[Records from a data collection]
(** Two edges of the budget.  Nothing keeps retry_limit from being
    negative, and then the initial state is already beyond it.  And a run
    whose clone failed goes to score after its first cycle, although the
    monitor reported a failure and the budget is unspent. *)
Remark retry_budget_edges :
  ~ (forall c, rtc step (N_clone, demo_state (-1)) c ->
               retry_count (snd c) <= retry_limit (snd c)) /\
  (exists e,
      cycle_end (fun _ => quiet_externals) (demo_state 5) 0 = Ok e
      /\ cicd_status e = "failure"
      /\ rtc step (N_clone, demo_state 5) (N_score, e)
      /\ retry_count e = 0 /\ retry_limit e = 5).
Proof.
  split.
  - intros H. specialize (H (N_clone, demo_state (-1)) (rtc_refl _ _)).
    change (0 <= -1) in H. lia.
  - set (failed := clone_agent (CloneRaises "unreachable") (demo_state 5)).
    exists (cicd_agent quiet_ci failed).
    assert (Hcycle : one_cycle quiet_externals failed
                     = Ok (cicd_agent quiet_ci failed))
      by (vm_compute; reflexivity).
    split; [exact Hcycle|]. split; [reflexivity|].
    split; [|split; reflexivity].
    apply (rtc_l _ _ (N_analyze, failed)).
    { apply (step_node quiet_externals); reflexivity. }
    apply (cycle_path (fun _ => quiet_externals) 0%nat _ _ _ Hcycle).
    reflexivity.
Qed.
(** C7. Running [assembleFeatureChain] a second time, with the same
    configuration and with version and catalogue untouched, reproduces the
    object of the first run, and so the same chain in the same order. *)
Theorem assembleFeatureChain_idempotent
    (this : N) (config : VulkanContextConfig) (vf : VulkanFeatures) :
  ∃ vf1 vf2,
    assembleFeatureChain this config vf = Some vf1
    ∧ assembleFeatureChain this config vf1 = Some vf2
    ∧ vf2 = vf1
    ∧ featureChain this vf2 = featureChain this vf1
    ∧ is_Some (featureChain this vf1).
Proof.
  exists (assembled this config vf), (assembled this config vf).
  split; [apply assemble_closed_form|].
  split; [rewrite assemble_closed_form; f_equal; apply assembled_idem|].
  repeat split; trivial. rewrite assembled_chain. eauto.
Qed.

(** C10. A freshly constructed object has every feature field of every member
    equal to [VK_FALSE], except [synchronization2] and [timelineSemaphore],
    which are [VK_TRUE]. *)
Theorem fresh_fields_false_but_two
    (this : N) (version : Z) (config : VulkanContextConfig) :
  ∃ vf,
    VulkanFeatures_new this version config = Some vf
    ∧ ∀ f, field_value f vf
           = match f with
             | F_synchronization2 | F_timelineSemaphore => VK_TRUE
             | _ => VK_FALSE
             end.
Proof.
  exists (fresh this version config).
  split; [apply VulkanFeatures_new_fresh|].
  intros f. rewrite fresh_assembled, assembled_field_value. now destruct f.
Qed.

(** ** Strings *)

Lemma append_nil_r (s : string) : (s ++ "")%string = s.
Proof. induction s as [|c s IH]; simpl; congruence. Qed.

Lemma append_assoc (a b c : string) : ((a ++ b) ++ c)%string = (a ++ (b ++ c))%string.
Proof. induction a as [|x a IH]; simpl; congruence. Qed.

Lemma append_cons (c : ascii) (a b : string) :
  (String c a ++ b)%string = String c (a ++ b).
Proof. reflexivity. Qed.

Lemma ends_with_app (p s : string) : ends_with s (p ++ s) = true.
Proof.
  induction p as [|c p IH]; simpl.
  - destruct s; simpl; rewrite ?Ascii.eqb_refl, ?String.eqb_refl; trivial.
  - rewrite IH. apply orb_true_r.
Qed.

Lemma split_lines_single (l : string) : no_newline l = true → split_lines l = [l].
Proof.
  induction l as [|c l IH]; simpl; trivial.
  intros [Hc Hl]%andb_true_iff. apply negb_true_iff in Hc. rewrite Hc, IH; trivial.
Qed.

Lemma split_lines_first (l rest : string) :
  no_newline l = true →
  split_lines (l ++ String "010" rest) = l :: split_lines rest.
Proof.
  induction l as [|c l IH]; simpl; trivial.
  intros [Hc Hl]%andb_true_iff. apply negb_true_iff in Hc. rewrite Hc, IH; trivial.
Qed.

(** ** The report as a list of entries *)

Lemma report_entry_line (feature : FeatureField) (version : string) :
  report_entry feature version = String "010" (report_line feature version).
Proof. reflexivity. Qed.

Lemma is_missing_true (R A : VulkanFeatures) (c : FeatureCheck) :
  is_missing R A c = true
  ↔ field_value (fst c) R = VK_TRUE ∧ field_value (fst c) A = VK_FALSE.
Proof. unfold is_missing. now rewrite andb_true_iff, !Z.eqb_eq. Qed.

Lemma elem_of_missing_checks (R A : VulkanFeatures) (c : FeatureCheck) :
  c ∈ missing_checks R A
  ↔ c ∈ checkSelectedFeatures_checks R
    ∧ field_value (fst c) R = VK_TRUE ∧ field_value (fst c) A = VK_FALSE.
Proof.
  unfold missing_checks.
  now rewrite !list_elem_of_In, filter_In, is_missing_true.
Qed.

Section Report.
Variables R A : VulkanFeatures.

Lemma fold_checks (l : list FeatureCheck) (init : string) :
  fold_left (λ missingFeatures (c : FeatureCheck),
               ENABLE_VULKAN_FEATURE R A (fst c) (snd c) missingFeatures) l init
  = (init ++ flatten (map (λ c, report_entry (fst c) (snd c))
                        (List.filter (is_missing R A) l)))%string.
Proof.
  revert init. induction l as [|c l IH]; intros init; simpl.
  - now rewrite append_nil_r.
  - rewrite IH. unfold ENABLE_VULKAN_FEATURE. fold (is_missing R A c).
    destruct (is_missing R A c); simpl; trivial.
    now rewrite append_assoc.
Qed.

Lemma missingFeatures_of_flatten :
  missingFeatures_of R A
  = flatten (map (λ c, report_entry (fst c) (snd c)) (missing_checks R A)).
Proof. unfold missingFeatures_of. now rewrite fold_checks. Qed.

Lemma missingFeatures_of_empty :
  string_empty (missingFeatures_of R A) = true ↔ missing_checks R A = [].
Proof.
  rewrite missingFeatures_of_flatten.
  destruct (missing_checks R A) as [|c l]; simpl; split; trivial; discriminate.
Qed.
End Report.

Lemma checks_subset (R : VulkanFeatures) (c : FeatureCheck) :
  c ∈ checkSelectedFeatures_checks R → c ∈ every_check.
Proof.
  unfold every_check, checkSelectedFeatures_checks.
  destruct (enableDescriptorIndexing (config_ R)), (enableBufferDeviceAddress (config_ R));
    simpl; rewrite !elem_of_cons, !elem_of_nil; tauto.
Qed.

Lemma all_fields_complete (f : FeatureField) : f ∈ all_fields.
Proof. apply (bool_decide_unpack _). destruct f; vm_compute; exact I. Qed.

Lemma every_check_no_newline :
  forallb (λ c : FeatureCheck, no_newline (report_line (fst c) (snd c))) every_check = true.
Proof. vm_compute. reflexivity. Qed.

Task brief
Write out every line of the data again, exactly as it reads.

Reply
(** Two edges of the budget.  Nothing keeps retry_limit from being
    negative, and then the initial state is already beyond it.  And a run
    whose clone failed goes to score after its first cycle, although the
    monitor reported a failure and the budget is unspent. *)
Remark retry_budget_edges :
  ~ (forall c, rtc step (N_clone, demo_state (-1)) c ->
               retry_count (snd c) <= retry_limit (snd c)) /\
  (exists e,
      cycle_end (fun _ => quiet_externals) (demo_state 5) 0 = Ok e
      /\ cicd_status e = "failure"
      /\ rtc step (N_clone, demo_state 5) (N_score, e)
      /\ retry_count e = 0 /\ retry_limit e = 5).
Proof.
  split.
  - intros H. specialize (H (N_clone, demo_state (-1)) (rtc_refl _ _)).
    change (0 <= -1) in H. lia.
  - set (failed := clone_agent (CloneRaises "unreachable") (demo_state 5)).
    exists (cicd_agent quiet_ci failed).
    assert (Hcycle : one_cycle quiet_externals failed
                     = Ok (cicd_agent quiet_ci failed))
      by (vm_compute; reflexivity).
    split; [exact Hcycle|]. split; [reflexivity|].
    split; [|split; reflexivity].
    apply (rtc_l _ _ (N_analyze, failed)).
    { apply (step_node quiet_externals); reflexivity. }
    apply (cycle_path (fun _ => quiet_externals) 0%nat _ _ _ Hcycle).
    reflexivity.
Qed.
(** C7. Running [assembleFeatureChain] a second time, with the same
    configuration and with version and catalogue untouched, reproduces the
    object of the first run, and so the same chain in the same order. *)
Theorem assembleFeatureChain_idempotent
    (this : N) (config : VulkanContextConfig) (vf : VulkanFeatures) :
  ∃ vf1 vf2,
    assembleFeatureChain this config vf = Some vf1
    ∧ assembleFeatureChain this config vf1 = Some vf2
    ∧ vf2 = vf1
    ∧ featureChain this vf2 = featureChain this vf1
    ∧ is_Some (featureChain this vf1).
Proof.
  exists (assembled this config vf), (assembled this config vf).
  split; [apply assemble_closed_form|].
  split; [rewrite assemble_closed_form; f_equal; apply assembled_idem|].
  repeat split; trivial. rewrite assembled_chain. eauto.
Qed.

(** C10. A freshly constructed object has every feature field of every member
    equal to [VK_FALSE], except [synchronization2] and [timelineSemaphore],
    which are [VK_TRUE]. *)
Theorem fresh_fields_false_but_two
    (this : N) (version : Z) (config : VulkanContextConfig) :
  ∃ vf,
    VulkanFeatures_new this version config = Some vf
    ∧ ∀ f, field_value f vf
           = match f with
             | F_synchronization2 | F_timelineSemaphore => VK_TRUE
             | _ => VK_FALSE
             end.
Proof.
  exists (fresh this version config).
  split; [apply VulkanFeatures_new_fresh|].
  intros f. rewrite fresh_assembled, assembled_field_value. now destruct f.
Qed.

(** ** Strings *)

Lemma append_nil_r (s : string) : (s ++ "")%string = s.
Proof. induction s as [|c s IH]; simpl; congruence. Qed.

Lemma append_assoc (a b c : string) : ((a ++ b) ++ c)%string = (a ++ (b ++ c))%string.
Proof. induction a as [|x a IH]; simpl; congruence. Qed.

Lemma append_cons (c : ascii) (a b : string) :
  (String c a ++ b)%string = String c (a ++ b).
Proof. reflexivity. Qed.

Lemma ends_with_app (p s : string) : ends_with s (p ++ s) = true.
Proof.
  induction p as [|c p IH]; simpl.
  - destruct s; simpl; rewrite ?Ascii.eqb_refl, ?String.eqb_refl; trivial.
  - rewrite IH. apply orb_true_r.
Qed.

Lemma split_lines_single (l : string) : no_newline l = true → split_lines l = [l].
Proof.
  induction l as [|c l IH]; simpl; trivial.
  intros [Hc Hl]%andb_true_iff. apply negb_true_iff in Hc. rewrite Hc, IH; trivial.
Qed.

Lemma split_lines_first (l rest : string) :
  no_newline l = true →
  split_lines (l ++ String "010" rest) = l :: split_lines rest.
Proof.
  induction l as [|c l IH]; simpl; trivial.
  intros [Hc Hl]%andb_true_iff. apply negb_true_iff in Hc. rewrite Hc, IH; trivial.
Qed.

(** ** The report as a list of entries *)

Lemma report_entry_line (feature : FeatureField) (version : string) :
  report_entry feature version = String "010" (report_line feature version).
Proof. reflexivity. Qed.

Lemma is_missing_true (R A : VulkanFeatures) (c : FeatureCheck) :
  is_missing R A c = true
  ↔ field_value (fst c) R = VK_TRUE ∧ field_value (fst c) A = VK_FALSE.
Proof. unfold is_missing. now rewrite andb_true_iff, !Z.eqb_eq. Qed.

Lemma elem_of_missing_checks (R A : VulkanFeatures) (c : FeatureCheck) :
  c ∈ missing_checks R A
  ↔ c ∈ checkSelectedFeatures_checks R
    ∧ field_value (fst c) R = VK_TRUE ∧ field_value (fst c) A = VK_FALSE.
Proof.
  unfold missing_checks.
  now rewrite !list_elem_of_In, filter_In, is_missing_true.
Qed.

Section Report.
Variables R A : VulkanFeatures.

Lemma fold_checks (l : list FeatureCheck) (init : string) :
  fold_left (λ missingFeatures (c : FeatureCheck),
               ENABLE_VULKAN_FEATURE R A (fst c) (snd c) missingFeatures) l init
  = (init ++ flatten (map (λ c, report_entry (fst c) (snd c))
                        (List.filter (is_missing R A) l)))%string.
Proof.
  revert init. induction l as [|c l IH]; intros init; simpl.
  - now rewrite append_nil_r.
  - rewrite IH. unfold ENABLE_VULKAN_FEATURE. fold (is_missing R A c).
    destruct (is_missing R A c); simpl; trivial.
    now rewrite append_assoc.
Qed.

Lemma missingFeatures_of_flatten :
  missingFeatures_of R A
  = flatten (map (λ c, report_entry (fst c) (snd c)) (missing_checks R A)).
Proof. unfold missingFeatures_of. now rewrite fold_checks. Qed.

Lemma missingFeatures_of_empty :
  string_empty (missingFeatures_of R A) = true ↔ missing_checks R A = [].
Proof.
  rewrite missingFeatures_of_flatten.
  destruct (missing_checks R A) as [|c l]; simpl; split; trivial; discriminate.
Qed.
End Report.

Lemma checks_subset (R : VulkanFeatures) (c : FeatureCheck) :
  c ∈ checkSelectedFeatures_checks R → c ∈ every_check.
Proof.
  unfold every_check, checkSelectedFeatures_checks.
  destruct (enableDescriptorIndexing (config_ R)), (enableBufferDeviceAddress (config_ R));
    simpl; rewrite !elem_of_cons, !elem_of_nil; tauto.
Qed.

Lemma all_fields_complete (f : FeatureField) : f ∈ all_fields.
Proof. apply (bool_decide_unpack _). destruct f; vm_compute; exact I. Qed.

Lemma every_check_no_newline :
  forallb (λ c : FeatureCheck, no_newline (report_line (fst c) (snd c))) every_check = true.
Proof. vm_compute. reflexivity. Qed.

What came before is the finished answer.